Ronald Steven Latz (born August 9, 1963) is an American attorney and politician serving as a member of the Minnesota Senate. A member of the Minnesota Democratic–Farmer–Labor Party (DFL), he represents District 46, which includes parts of Hennepin County in the western Twin Cities metropolitan area. He is an attorney by profession.

Early life and education
Latz attended Golden Valley High School in Golden Valley and Lindberg High School in Hopkins, graduating in 1981. He earned a Bachelor of Arts degree in political science from the University of Wisconsin–Madison and a Juris Doctor from Harvard Law School.

Career 
Latz was a Minnesota assistant attorney general for the Public Safety and Human Services Division under Attorney General Hubert Humphrey III from 1989 to 1995, then became a partner in the St. Louis Park law firm of Latz and Latz.

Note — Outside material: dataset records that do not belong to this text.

(* ===== verification/GraphService.v ===== *)
(** The queries of the communication graph,
    [backend/internal/service/graph_service.go], composed with the fold of
    Graph over the tables of Store.

    An error of a statement, a bigint overflow in the [min_bytes] condition
    included, is a fault of that statement. *)
From S2P Require Import Prelude GoStrings GoFloat GoTime Netip Classifier Graph Sql Store FlowService AgentService VMService.

#[local] Open Scope Z_scope.

Section service.
Context `{Postgres} (collate : string -> string -> bool).

(** The machine a nullable reference joins, and its columns. *)
Definition joined (db : DB) (id : option string) : option VMRow := id ≫= fun i => vms db !! i.

(** A condition the query has only when the filter asks for it. *)
Definition when_text (value : string) (c : bool) : bool := (value =? "")%string || c.
Definition when_pos (value : Z) (c : bool) : bool := negb (0 <? value) || c.

Definition either (a b : option string) (value : string) : bool := sql_holds (sql_or (sql_eq a value) (sql_eq b value)).

(** The conditions on the joined machines that both queries share. *)
Definition machineConditions (filter : GraphFilter) (src dst : option string) (sv dv : option VMRow) : bool :=
  when_text (FTenantID filter) (either (sv ≫= vm_tenant_id) (dv ≫= vm_tenant_id) (FTenantID filter))
  && when_text (FProjectID filter) (either (sv ≫= vm_project_id) (dv ≫= vm_project_id) (FProjectID filter))
  && when_text (FVMID filter) (either src dst (FVMID filter))
  && when_text (FStatus filter) (either (vm_status <$> sv) (vm_status <$> dv) (FStatus filter)).

Definition flowConditions (filter : GraphFilter) (cutoff : time) (db : DB) (f : FlowRow) : bool :=
  (cutoff <=? fl_observed_at f)
  && when_text (FAgentID filter) (sql_holds (sql_eq (fl_agent_id f) (FAgentID filter)))
  && machineConditions filter (fl_src_vm_id f) (fl_dst_vm_id f) (joined db (fl_src_vm_id f)) (joined db (fl_dst_vm_id f))
  && when_text (FScope filter) (fl_scope f =? FScope filter)%string
  && when_text (FProtocol filter) (fl_protocol f =? FProtocol filter)%string
  && when_pos (FPort filter) (fl_dst_port f =? FPort filter)
  && when_pos (MinBytes filter) (MinBytes filter <=? fl_bytes_sent f + fl_bytes_received f).

Definition flowRow (db : DB) (f : FlowRow) : graphFlowRow :=
  let sv := joined db (fl_src_vm_id f) in
  let dv := joined db (fl_dst_vm_id f) in
  {| AgentID := text (fl_agent_id f); SrcVMID := text (fl_src_vm_id f); DstVMID := text (fl_dst_vm_id f);
     SrcIP := host (fl_src_ip f); DstIP := host (fl_dst_ip f); SrcPort := fl_src_port f; DstPort := fl_dst_port f;
     Protocol := fl_protocol f; Direction := fl_direction f; RScope := fl_scope f;
     BytesSent := fl_bytes_sent f; BytesReceived := fl_bytes_received f; PacketCount := fl_packets f;
     Connections := fl_connection_count f; Requests := fl_request_count f; Errors := fl_error_count f;
     Retransmits := fl_retransmission_count f; AvgRTTMs := fl_avg_rtt_ms f; AvgAppDelayMs := fl_avg_app_delay_ms f;
     HTTP2xx := fl_http_2xx f; HTTP4xx := fl_http_4xx f; HTTP5xx := fl_http_5xx f;
     LastHTTPStatus := default 0 (fl_last_http_status f);
     FirstSeen := fl_first_seen f; LastSeen := fl_last_seen f; ObservedAt := fl_observed_at f;
     LastErrorAt := fl_last_error_at f;
     SrcName := text (vm_name <$> sv); SrcTenant := text (sv ≫= vm_tenant_id);
     SrcPrivateIP := text (host <$> (sv ≫= vm_private_ip)); SrcStatus := text (vm_status <$> sv);
     SrcRole := text (sv ≫= vm_role); SrcAgentID := text (sv ≫= vm_agent_id);
     DstName := text (vm_name <$> dv); DstTenant := text (dv ≫= vm_tenant_id);
     DstPrivateIP := text (host <$> (dv ≫= vm_private_ip)); DstStatus := text (vm_status <$> dv);
     DstRole := text (dv ≫= vm_role); DstAgentID := text (dv ≫= vm_agent_id) |}.

(** The flow rows of [Get]. *)
Definition flowRows (pgnow : time) (filter : GraphFilter) (db : DB) : list graphFlowRow :=
  let cutoff := timestamptz pgnow - sql_interval (TimeRange filter) in
  map (flowRow db) (query (flowConditions filter cutoff db) fl_observed_at 5000 (network_flows db)).

(** The joins of [connectionProbeRows] need both machines. *)
Definition probeConditions (filter : GraphFilter) (cutoff : time) (db : DB) (q : ProbeRow) : bool :=
  isSome (vms db !! pr_src_vm_id q) && isSome (joined db (pr_dst_vm_id q))
  && (pr_source q =? "vmlens_probe")%string && (pr_probe_type q =? "connectivity_check")%string
  && (cutoff <=? pr_observed_at q)
  && when_text (FAgentID filter) (pr_agent_id q =? FAgentID filter)%string
  && machineConditions filter (Some (pr_src_vm_id q)) (pr_dst_vm_id q) (vms db !! pr_src_vm_id q) (joined db (pr_dst_vm_id q))
  && when_text (FProtocol filter) (pr_protocol q =? FProtocol filter)%string
  && when_pos (FPort filter) (pr_dst_port q =? FPort filter).

Definition probeRow (db : DB) (q : ProbeRow) : graphProbeRow :=
  let sv := vms db !! pr_src_vm_id q in
  let dv := joined db (pr_dst_vm_id q) in
  {| PAgentID := pr_agent_id q; PSrcVMID := pr_src_vm_id q; PDstVMID := text (pr_dst_vm_id q);
     PSrcIP := host (pr_src_ip q); PDstIP := host (pr_dst_ip q); PProtocol := pr_protocol q; PDstPort := pr_dst_port q;
     PScope := if (text (sv ≫= vm_tenant_id) =? text (dv ≫= vm_tenant_id))%string
               then "internal_same_tenant" else "internal_cross_tenant";
     PSuccess := pr_success q; PRTTMs := pr_rtt_ms q; PError := text (pr_error q);
     PFirstSeen := pr_first_seen q; PLastSeen := pr_last_seen q; PObservedAt := pr_observed_at q;
     PSrcName := text (vm_name <$> sv); PSrcTenant := text (sv ≫= vm_tenant_id);
     PSrcPrivateIP := text (host <$> (sv ≫= vm_private_ip)); PSrcStatus := text (vm_status <$> sv);
     PSrcRole := text (sv ≫= vm_role);
     PDstName := text (vm_name <$> dv); PDstTenant := text (dv ≫= vm_tenant_id);
     PDstPrivateIP := text (host <$> (dv ≫= vm_private_ip)); PDstStatus := text (vm_status <$> dv);
     PDstRole := text (dv ≫= vm_role) |}.

Definition connectionProbeRows (pgnow : time) (filter : GraphFilter) (db : DB) : list graphProbeRow :=
  let cutoff := timestamptz pgnow - sql_interval connectionProbeGraphTTL in
  map (probeRow db) (query (probeConditions filter cutoff db) pr_observed_at 1000 (connection_probes db)).

(** The fields of a listed machine the graph uses. *)
Definition graphVM (vm : ListedVM) : VM :=
  {| VID := lv_ID vm; VName := lv_Name vm; VTenantID := lv_TenantID vm; VProjectID := lv_ProjectID vm;
     VPrivateIP := lv_PrivateIP vm; VRole := lv_Role vm; VAgentID := lv_AgentID vm; VStatus := lv_Status vm |}.

Definition default_range (filter : GraphFilter) : GraphFilter :=
  {| FAgentID := FAgentID filter; FTenantID := FTenantID filter; FProjectID := FProjectID filter; FVMID := FVMID filter;
     FScope := FScope filter; FProtocol := FProtocol filter; FPort := FPort filter;
     TimeRange := if TimeRange filter <=? 0 then 15 * Minute else TimeRange filter;
     MinBytes := MinBytes filter; FStatus := FStatus filter |}.

(** [GraphService.Get]: statement 0 fetches the flows, 1 the probes, 2 and 3
    the machines. *)
Definition GetGraph (fault : nat -> option GoError) (v : GraphVisibility) (activeWindow : duration) (now pgnow : time)
    (filter : GraphFilter) (db : DB) : Result Graph :=
  let filter := default_range filter in
  match fault 0%nat with
  | Some err => Err err
  | None =>
      match fault 1%nat with
      | Some err => Err err
      | None =>
          vms <-- ListVMs collate (fun i => fault (2 + i)%nat) db ;;
          Ok (Get v now activeWindow filter (map graphVM vms) (flowRows pgnow filter db)
                (connectionProbeRows pgnow filter db))
      end
  end.
End service.

(** * Facts *)

(** When every registered machine is a node, the flow loop drops only rows
    the visibility rules hide and rows from an endpoint to itself. *)
Definition all_visible (b : Build) : Prop := forall id, id ∈ vmByID b -> is_Some (nodes b !! id).

Definition self_row (row : graphFlowRow) : bool :=
  (SrcIP row =? DstIP row)%string || (negb (SrcVMID row =? "")%string && (SrcVMID row =? DstVMID row)%string).
Definition shows (v : GraphVisibility) (row : graphFlowRow) : bool := negb (hideFlow v row) && negb (self_row row).

Lemma all_visible_invisible b id : all_visible b -> invisible_vm b id = false.
Proof.
  intros Hb. unfold invisible_vm. case_bool_decide as Hid; [|done]. by destruct (Hb id Hid) as [n ->].
Qed.

Lemma keeps_flow_visible v b row : all_visible b -> keeps_flow v b row = shows v row.
Proof.
  intros Hb. unfold keeps_flow, shows, self_row. rewrite !all_visible_invisible by done.
  destruct (hideFlow v row); [done|]. by destruct (_ || _).
Qed.

Lemma flow_step_visible v b raw : all_visible b -> all_visible (flow_step v b raw).
Proof.
  intros Hb. unfold flow_step. destruct (negb _); [done|]. intros id Hid. cbn [nodes vmByID] in *.
  by apply alter_is_Some, alter_is_Some, ensure_node_mono, ensure_node_mono, Hb.
Qed.

Lemma kept_rows_visible v b rows : all_visible b ->
  kept_rows v b rows = List.filter (shows v) (map normalizeGraphRow rows).
Proof.
  revert b. induction rows as [|r rows IH]; intros b Hb; cbn [kept_rows map List.filter]; [done|].
  rewrite keeps_flow_visible, IH by (done || by apply flow_step_visible). by destruct (shows v _).
Qed.

Lemma seed_visible filter vms :
  (forall vm, vm ∈ vms -> seeds filter vm = true) ->
  let b := foldl (seed_vm filter) {| nodes := ∅; edges := ∅; vmByID := ∅ |} vms in
  all_visible b /\ (forall vm, vm ∈ vms -> exists n, nodes b !! VID vm = Some n /\ NType n = "vm").
Proof.
  cbv zeta. induction vms as [|vm vms IH] using rev_ind; intros Hs.
  { split; [|by intros ? ?%elem_of_nil]. intros id Hid. by apply elem_of_empty in Hid. }
  destruct IH as [Hb Hn]; [intros; apply Hs, elem_of_app; by left|].
  rewrite foldl_app. cbn [foldl]. unfold seed_vm at 1 3. rewrite (Hs vm) by (apply elem_of_app; right; left).
  set (b := foldl _ _ vms) in *. split.
  - intros id. cbn [vmByID nodes]. rewrite elem_of_union, elem_of_singleton.
    destruct (decide (id = VID vm)) as [->|]; [by rewrite lookup_insert_eq|].
    rewrite lookup_insert_ne by done. intros [?|?]; [done|by apply Hb].
  - intros vm' [Hin| ->%list_elem_of_singleton]%elem_of_app; cbn [nodes]; [|rewrite lookup_insert_eq; by eexists].
    destruct (decide (VID vm = VID vm')) as [->|]; [rewrite lookup_insert_eq; by eexists|].
    rewrite lookup_insert_ne by done. by apply Hn.
Qed.

Lemma normalize_bytes row : row_bytes (normalizeGraphRow row) = row_bytes row.
Proof. unfold normalizeGraphRow, row_bytes. destruct (negb _); cbn; lia. Qed.

Lemma sumZ_filter_map {A B} (f : B -> Z) (p : B -> bool) (g : A -> B) (l : list A) :
  sumZ f (List.filter p (map g l)) = sumZ (fun x => f (g x)) (List.filter (fun x => p (g x)) l).
Proof. induction l as [|x l IH]; [done|]. cbn [map List.filter].
  destruct (p (g x)); rewrite ?sumZ_cons, IH; done.
Qed.

Section shown_traffic.
Context `{Postgres} (collate : string -> string -> bool).

(** A filter that selects flows only. *)
Definition flow_filter (filter : GraphFilter) : Prop :=
  FAgentID filter = "" /\ FTenantID filter = "" /\ FProjectID filter = "" /\ FVMID filter = "" /\ FStatus filter = "".

Definition flow_bytes (f : FlowRow) : Z := fl_bytes_sent f + fl_bytes_received f.

Lemma seeds_flow_filter filter vm : flow_filter filter -> VStatus vm <> "deleted" -> seeds filter vm = true.
Proof.
  intros (Ha & Ht & Hp & Hv & Hs) Hd. unfold seeds. rewrite Ha, Ht, Hp, Hv, Hs. cbn. unfold visibleVM. cbn.
  destruct (String.eqb_spec (VStatus vm) "deleted"); done.
Qed.

Lemma GetGraph_Ok fault v w now pgnow filter db g : GetGraph collate fault v w now pgnow filter db = Ok g ->
  exists vms, ListVMs collate (fun i => fault (2 + i)%nat) db = Ok vms /\
    g = Get v now w (default_range filter) (map graphVM vms) (flowRows pgnow (default_range filter) db)
          (connectionProbeRows pgnow (default_range filter) db).
Proof.
  unfold GetGraph. destruct (fault 0%nat); [done|]. destruct (fault 1%nat); [done|].
  intros (l & Hl & [= <-])%rbind_Ok. by exists l.
Qed.

End shown_traffic.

Latz has been active on various government and community councils and boards. He was a member of the St. Louis Park City Council from 1994 to 2003, also serving as mayor pro tem from 1999 to 2003. He is a former member of the Minnesota Attorney General's task forces on Health Care and Privacy. He is also a former state advocacy chair of the American Cancer Society, a former member of the Anti-Defamation League's Civil Rights and Education committees, and a former member of the Metropolitan Interfaith Council on Affordable Housing.

Minnesota legislature
Latz was first elected to the Senate in 2006, and reelected in 2010, 2012, 2016, and 2020.

Before being elected to the Senate, Latz was a member of the Minnesota House of Representatives, representing District 44B (before the 2002 legislative redistricting, the area was District 44A). He was first elected to the House in 2002, and reelected in 2004. In the House, he served on the Capital Investment, Civil Law, Education Policy and Reform, and Higher Education Finance committees. His father, Robert Latz, also served in the House, representing the old districts 35 and 39 from 1959 to 1967.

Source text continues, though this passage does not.